Geologic formation in Xinjiang, China

The Shengjinkou Formation is an Early Cretaceous-aged Konservat-Lagerstätte composed of "interbedded red green and yellow variegated mudstones and siltstones" that is part of the larger Tugulu Group of China. Dinosaur and pterosaur remains have been recovered from the formation. The uppermost layers of the formation have been dated to the Valanginian age.

==History==
The Shengjikou Formation was first identified in a 1956 manuscript by Xia Gongjun. The type locality is near Turpan City in the Xinjiang Region of China. The first pterosaur and dinosaur remains from the Shengjinkou Formation were identified by 1973, including several skulls belonging to Dsungaripterus weii and indeterminate sauropod remains possibly belonging to Asiatosaurus mongoliensis.
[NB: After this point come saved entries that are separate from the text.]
(** X8. On a store whose registered locations all lead to entries, a visit
    aborts in one case only: the cursor has a valid key and is an inclusion
    directive, the front end has no name for the included file, and the
    entry of the location, if there is one, has no definition yet. *)
Theorem collectSymbols_aborts (c : CXCursor) (d : CollectData) :
  (forall lk p, seen d !! lk = Some p -> (p < length (data d))%nat) ->
  collectSymbols c d = Abort
  <-> (isValid (CursorKey_of c) = true
       /\ kind (CursorKey_of c) = CXCursor_InclusionDirective
       /\ clang_getIncludedFileName c = ""
       /\ forall p e, seen d !! locationKey (CursorKey_of c) = Some p ->
                      data d !! p = Some e -> hasDefinition e = false).
Proof.
  intros Hptr.
  assert (Hupd : forall p e d0, isValid (CursorKey_of c) = true ->
            (updateEntry c (CursorKey_of c) p e d0 = Abort
             <-> kind (CursorKey_of c) = CXCursor_InclusionDirective
                 /\ clang_getIncludedFileName c = "")).
  { intros p e d0 Hv. unfold updateEntry.
    destruct (Z.eqb_spec (kind (CursorKey_of c)) CXCursor_InclusionDirective) as [Hk|Hk].
    - destruct (addCursor_ok c _ (cursor e) Hv) as [m ->]. simpl.
      unfold addCursor at 1, Q_ASSERT, inclusionKey, isValid. simpl.
      destruct (clang_getIncludedFileName c) eqn:Hn; simpl.
      + split; auto.
      + destruct (addParents_ok (semanticAncestors clang_getNullCursor)
                    (Data.parentNames (reference e))) as [m' ->]. simpl.
        split; [discriminate|]. intros [_ [=]].
    - split; [|tauto]. intros H. exfalso.
      repeat match type of H with
             | context [if ?b then _ else _] => destruct b eqn:?; simpl in H
             end;
        try discriminate;
        repeat match type of H with
               | context [addCursor ?a ?b ?x] =>
                   let Hx := fresh in
                   destruct (addCursor_ok a b x) as [? Hx];
                   [assumption|rewrite Hx in H; simpl in H]
               end; discriminate. }
  unfold collectSymbols.
  destruct (isValid (CursorKey_of c)) eqn:Hv; simpl.
  - destruct (seen d !! _) as [p|] eqn:Hs.
    + destruct (data d !! p) as [e|] eqn:Hp.
      * destruct (hasDefinition e) eqn:Hd.
        { split; [discriminate|]. intros (_ & _ & _ & H).
          specialize (H p e eq_refl Hp). congruence. }
        rewrite Hupd by done. split.
        { intros [? ?]. repeat split; auto. intros p' e' [= <-]. congruence. }
        tauto.
      * apply Hptr in Hs. apply lookup_ge_None in Hp. lia.
    + rewrite Hupd by done. split; [|tauto].
      intros [? ?]. repeat split; auto. discriminate.
  - split; [discriminate|]. intros [[=] _].
Qed.

End VisitorProperties.

(** The traversal of the class [Foo] of [methodRows] and its method. *)
Lemma traversal_never_stops_witness :
  exists d',
    visitChildren (FE := methodFE) (FS := plainFS)
      [Node (3%nat : @CXCursor methodFE) [Node (1%nat : @CXCursor methodFE) []]]
      emptyCollectData = Ok (false, d').
Proof.
  destruct (visitChildren (FE := methodFE) (FS := plainFS)
              [Node (3%nat : @CXCursor methodFE) [Node (1%nat : @CXCursor methodFE) []]]
              emptyCollectData) as [[b d']|] eqn:H; [|vm_compute in H; discriminate].
  destruct (traversal_never_stops (FE := methodFE) (FS := plainFS) _ _ _ _ H) as [-> _].
  by exists d'.
Defined.

(** The inclusion of a file that was not found, visited on the empty
    store. *)
Lemma collectSymbols_aborts_witness :
  collectSymbols (FE := missingIncludeFE) (FS := plainFS) 1%nat emptyCollectData = Abort.
Proof.
  apply (collectSymbols_aborts (FE := missingIncludeFE) (FS := plainFS)
           1%nat emptyCollectData).
  - intros lk p H. simpl in H. rewrite lookup_empty in H. discriminate.
  - repeat split; try reflexivity.
    intros p e H. simpl in H. rewrite lookup_empty in H. discriminate.
Defined.

Section StoreInvariants.
Context `{FE : FrontEnd} `{FS : FileSystem}.

Lemma collectSymbols_frozen (p : EntryPtr) (e : DataEntry) (c : CXCursor)
    (d d' : CollectData) (r : CXChildVisitResult) :
  hasDefinition e = true ->
  data d !! p = Some e -> collectSymbols c d = Ok (r, d') -> data d' !! p = Some e.
Proof.
  intros Hdef Hp H.
  assert (Hlt : (p < length (data d))%nat) by (eapply lookup_lt_Some; eauto).
  apply collectSymbols_cases in H
    as [->|[(q & e0 & e' & _ & _ & Hq & Hd & -> & _)|(e' & _ & _ & [->|[-> _]])]];
    simpl; auto.
  - destruct (decide (q = p)) as [->|Hne]; [congruence|].
    by rewrite list_lookup_insert_ne.
  - by rewrite lookup_app_l.
  - by rewrite lookup_app_l.
Qed.

(** X9. First definition wins, for the whole pass: an entry that has a
    definition is the same entry, at the same place, after any number of
    further translation units. *)
Theorem definition_is_final
    (items : list (GccArguments * list (Path * option TranslationUnit)))
    (d d' : CollectData) (p : EntryPtr) (e : DataEntry) :
  data d !! p = Some e -> hasDefinition e = true ->
  build items d = Ok d' -> data d' !! p = Some e.
Proof.
  intros Hp Hdef.
  apply (build_preserves (fun d0 => data d0 !! p = Some e)); [| |exact Hp].
  - intros c d0 r d0'. by apply collectSymbols_frozen.
  - auto.
Qed.

Lemma collectSymbols_grows (c : CXCursor) (d d' : CollectData) (r : CXChildVisitResult) :
  collectSymbols c d = Ok (r, d') ->
  (forall lk q, seen d !! lk = Some q -> seen d' !! lk = Some q)
  /\ (length (data d) <= length (data d'))%nat
  /\ (forall p e, data d !! p = Some e ->
        exists e', data d' !! p = Some e' /\ references e' = references e)
  /\ dependencies d' = dependencies d.
Proof.
  intros H.
  apply collectSymbols_cases in H
    as [->|[(q & e0 & e' & _ & _ & Hq & Hd & -> & _ & Hr)|(e' & _ & Hs & Hn)]].
  - repeat split; eauto.
  - simpl. rewrite length_insert. repeat split; auto.
    intros p e Hp. destruct (decide (q = p)) as [->|Hne].
    + exists e'. rewrite list_lookup_insert_eq by (eapply lookup_lt_Some; eauto).
      split; [done|]. congruence.
    + exists e. by rewrite list_lookup_insert_ne.
  - assert (Hseen : forall lk q, seen d !! lk = Some q ->
              <[locationKey (CursorKey_of c) := length (data d)]> (seen d) !! lk = Some q).
    { intros lk q Hl. rewrite lookup_insert_ne; [done|congruence]. }
    destruct Hn as [->|[-> _]]; simpl; rewrite length_app; simpl.
    all: split; [exact Hseen|]; split; [lia|]; split; [|reflexivity].
    all: intros p e Hp; exists e; split; [|done].
    all: rewrite lookup_app_l; [done|eapply lookup_lt_Some; eauto].
Qed.

(** X10. What a traversal never does: it never unregisters a location or
    moves it to another entry, never drops an entry, never touches the
    back-references of an entry, and never touches the dependency
    records. *)
Theorem traversal_keeps (ts : list AST) (d d' : CollectData) (b : bool) :
  visitChildren ts d = Ok (b, d') ->
  (forall lk q, seen d !! lk = Some q -> seen d' !! lk = Some q)
  /\ (length (data d) <= length (data d'))%nat
  /\ (forall p e, data d !! p = Some e ->
        exists e', data d' !! p = Some e' /\ references e' = references e)
  /\ dependencies d' = dependencies d.
Proof.
  apply (visitChildren_preserves (fun d0 =>
    (forall lk q, seen d !! lk = Some q -> seen d0 !! lk = Some q)
    /\ (length (data d) <= length (data d0))%nat
    /\ (forall p e, data d !! p = Some e ->
          exists e', data d0 !! p = Some e' /\ references e' = references e)
    /\ dependencies d0 = dependencies d)).
  - intros c d0 r d0' (H1 & H2 & H3 & H4) Hc.
    apply collectSymbols_grows in Hc as (G1 & G2 & G3 & G4).
    split; [auto|]. split; [lia|]. split; [|congruence].
    intros p e Hp. destruct (H3 p e Hp) as (e1 & Hp1 & Hr1).
    destruct (G3 p e1 Hp1) as (e2 & Hp2 & Hr2). exists e2. split; [done|congruence].
  - repeat split; eauto.
Qed.

Lemma collectSymbols_registry (c : CXCursor) (d d' : CollectData) (r : CXChildVisitResult) :
  registry d -> collectSymbols c d = Ok (r, d') -> registry d'.
Proof.
  intros (Hptr & Hinj & Hsur) H.
  apply collectSymbols_cases in H
    as [->|[(q & e0 & e' & _ & _ & Hq & Hd & -> & _)|(e' & _ & Hs & Hn)]].
  - done.
  - unfold registry, setEntry. simpl. rewrite length_insert. done.
  - assert (Hreg : forall e1, registry
              (mkCollectData (<[locationKey (CursorKey_of c) := length (data d)]> (seen d))
                 (data d ++ [e1]) (dependencies d))).
    { intros e1. unfold registry. simpl. rewrite length_app. simpl.
      set (lk := locationKey (CursorKey_of c)) in *. split; [|split].
      - intros lk' p. destruct (decide (lk = lk')) as [<-|Hne].
        + rewrite lookup_insert_eq. intros [= <-]. lia.
        + rewrite lookup_insert_ne by done. intros Hl. apply Hptr in Hl. lia.
      - intros lk1 lk2 p.
        destruct (decide (lk = lk1)) as [<-|Hne1], (decide (lk = lk2)) as [<-|Hne2];
          rewrite ?lookup_insert_eq, ?lookup_insert_ne by done; auto.
        + intros [= <-] Hl. apply Hptr in Hl. lia.
        + intros Hl [= <-]. apply Hptr in Hl. lia.
        + apply Hinj.
      - intros p Hp. destruct (decide (p = length (data d))) as [->|Hne].
        + exists lk. apply lookup_insert_eq.
        + destruct (Hsur p ltac:(lia)) as [lk' Hl]. exists lk'.
          rewrite lookup_insert_ne; [done|]. intros <-. congruence. }
    destruct Hn as [->|[-> _]]; apply Hreg.
Qed.

(** X11. One entry per location: after an indexing pass from the empty
    store, every registered location leads to an entry of the store, no
    two locations lead to the same entry, and every entry is the entry of
    a registered location. *)
Theorem one_entry_per_location
    (items : list (GccArguments * list (Path * option TranslationUnit)))
    (d : CollectData) :
  build items emptyCollectData = Ok d -> registry d.
Proof.
  apply (build_preserves registry).
  - intros c d0 r d0'. apply collectSymbols_registry.
  - intros d0 deps H. exact H.
  - split; [|split].
    + intros lk p H. simpl in H. by rewrite lookup_empty in H.
    + intros lk1 lk2 p H. simpl in H. by rewrite lookup_empty in H.
    + intros p H. simpl in H. lia.
Qed.

End StoreInvariants.

(** The header declaration of [f()], which has its definition, through
    another build of a.cpp. *)
Lemma definition_is_final_witness :
  exists d' e,
    build (FE := upgradeFE) (FS := plainFS) headerAndSource storeWithDefinition = Ok d'
    /\ data storeWithDefinition !! 0%nat = Some e
    /\ data d' !! 0%nat = Some e.
Proof.
  destruct (build (FE := upgradeFE) (FS := plainFS) headerAndSource storeWithDefinition)
    as [d'|] eqn:H; [|vm_compute in H; discriminate].
  eexists d', _. split; [reflexivity|].
  split; [vm_compute; reflexivity|].
  eapply (definition_is_final (FE := upgradeFE) (FS := plainFS)
            headerAndSource storeWithDefinition d' 0%nat).
  - vm_compute. reflexivity.
  - reflexivity.
  - exact H.
Defined.

(** The traversal of the class [Foo] of [methodRows] and its method. *)
Lemma traversal_keeps_witness :
  exists d',
    visitChildren (FE := methodFE) (FS := plainFS)
      [Node (3%nat : @CXCursor methodFE) [Node (1%nat : @CXCursor methodFE) []]]
      emptyCollectData = Ok (false, d')
    /\ dependencies d' = [].
Proof.
  destruct (visitChildren (FE := methodFE) (FS := plainFS)
              [Node (3%nat : @CXCursor methodFE) [Node (1%nat : @CXCursor methodFE) []]]
              emptyCollectData) as [[[] d']|] eqn:H;
    try (vm_compute in H; discriminate).
  exists d'. split; [reflexivity|].
  by destruct (traversal_keeps (FE := methodFE) (FS := plainFS) _ _ _ _ H)
    as (_ & _ & _ & ->).
Defined.

(** The store of the build of [headerAndSource]. *)
Lemma one_entry_per_location_witness : registry indexedStore.
Proof.
  apply (one_entry_per_location (FE := upgradeFE) (FS := plainFS) headerAndSource).
  vm_compute. reflexivity.
Defined.

Section EntryShape.
Context `{FE : FrontEnd} `{FS : FileSystem}.

Lemma updateEntry_entryShape (c : CXCursor) (key : CursorKey) (p : EntryPtr)
    (e : DataEntry) (d d' : CollectData) (r : CXChildVisitResult) :
  isValid key = true -> entryShape e ->
  updateEntry c key p e d = Ok (r, d') ->
  d' = d \/ exists e', d' = setEntry p e' d /\ entryShape e'.
Proof.
  intros Hv [Href Hdef]. unfold updateEntry. intros H.
  repeat match type of H with
         | context [mbind _ (addCursor ?a ?b ?x)] =>
             let Ha := fresh "Ha" in
             destruct (addCursor a b x) eqn:Ha; simpl in H;
             [apply addCursor_inv in Ha as [? Ha] | discriminate]
         | context [if ?b then _ else _] => destruct b eqn:?; simpl in H
         end;
    try discriminate; injection H as <- <-; auto;
    right; eexists; (split; [reflexivity|]); split; simpl;
    try (intros _; congruence); try (right; congruence); exact Href.
Qed.

Lemma collectSymbols_entryShape (c : CXCursor) (d d' : CollectData)
    (r : CXChildVisitResult) :
  (forall p e, data d !! p = Some e -> entryShape e) ->
  collectSymbols c d = Ok (r, d') ->
  forall p e, data d' !! p = Some e -> entryShape e.
Proof.
  intros Hall. unfold collectSymbols.
  destruct (isValid (CursorKey_of c)) eqn:Hv; simpl; [|by intros [= _ <-]].
  assert (Hset : forall q e0 d0 d1,
            (forall p e, data d0 !! p = Some e -> entryShape e) ->
            entryShape e0 ->
            updateEntry c (CursorKey_of c) q e0 d0 = Ok (r, d1) ->
            forall p e, data d1 !! p = Some e -> entryShape e).
  { intros q e0 d0 d1 H0 He0 Hu.
    apply updateEntry_entryShape in Hu as [->|(e' & -> & He')]; auto.
    intros p e. unfold setEntry. simpl. intros Hp.
    apply list_lookup_insert_Some in Hp as [(_ & <- & _)|[_ Hp]]; eauto. }
  destruct (seen d !! _) as [q|].
  - destruct (data d !! q) as [e0|] eqn:Hq; [|discriminate].
    destruct (hasDefinition e0); [by intros [= _ <-]|].
    apply Hset; eauto.
  - apply Hset.
    + simpl. intros p e Hp.
      apply lookup_app_Some in Hp as [Hp|[_ Hp]]; [eauto|].
      destruct (p - length (data d))%nat as [|n]; simpl in Hp; [|by destruct n].
      injection Hp as <-. split; [by left|discriminate].
    + split; [by left|discriminate].
Qed.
In 2006 from the Hami region in Xinjiang, the Shengjinkou Formation, a Konservat-Lagerstätte was reported, in this case lake sediments allowing for an exceptional preservation of fossils. The same year, Qiu Zhanxiang and Wang Banyue started official excavations. Part of the finds consisted of dense concentrations of pterosaur bones, associated with soft tissues and eggs. The site represented a nesting colony that storm floods had covered with mud. Dozens of individuals could be secured from a total that in 2014 was estimated to run into the many hundreds.

Dinosaur footprints were collected from the formation before 2011 and isolated specimens were collected by the local Moguicheng Dinosaur and Bizarre Stone Museum; more specimens were discovered between 2015 and 2019.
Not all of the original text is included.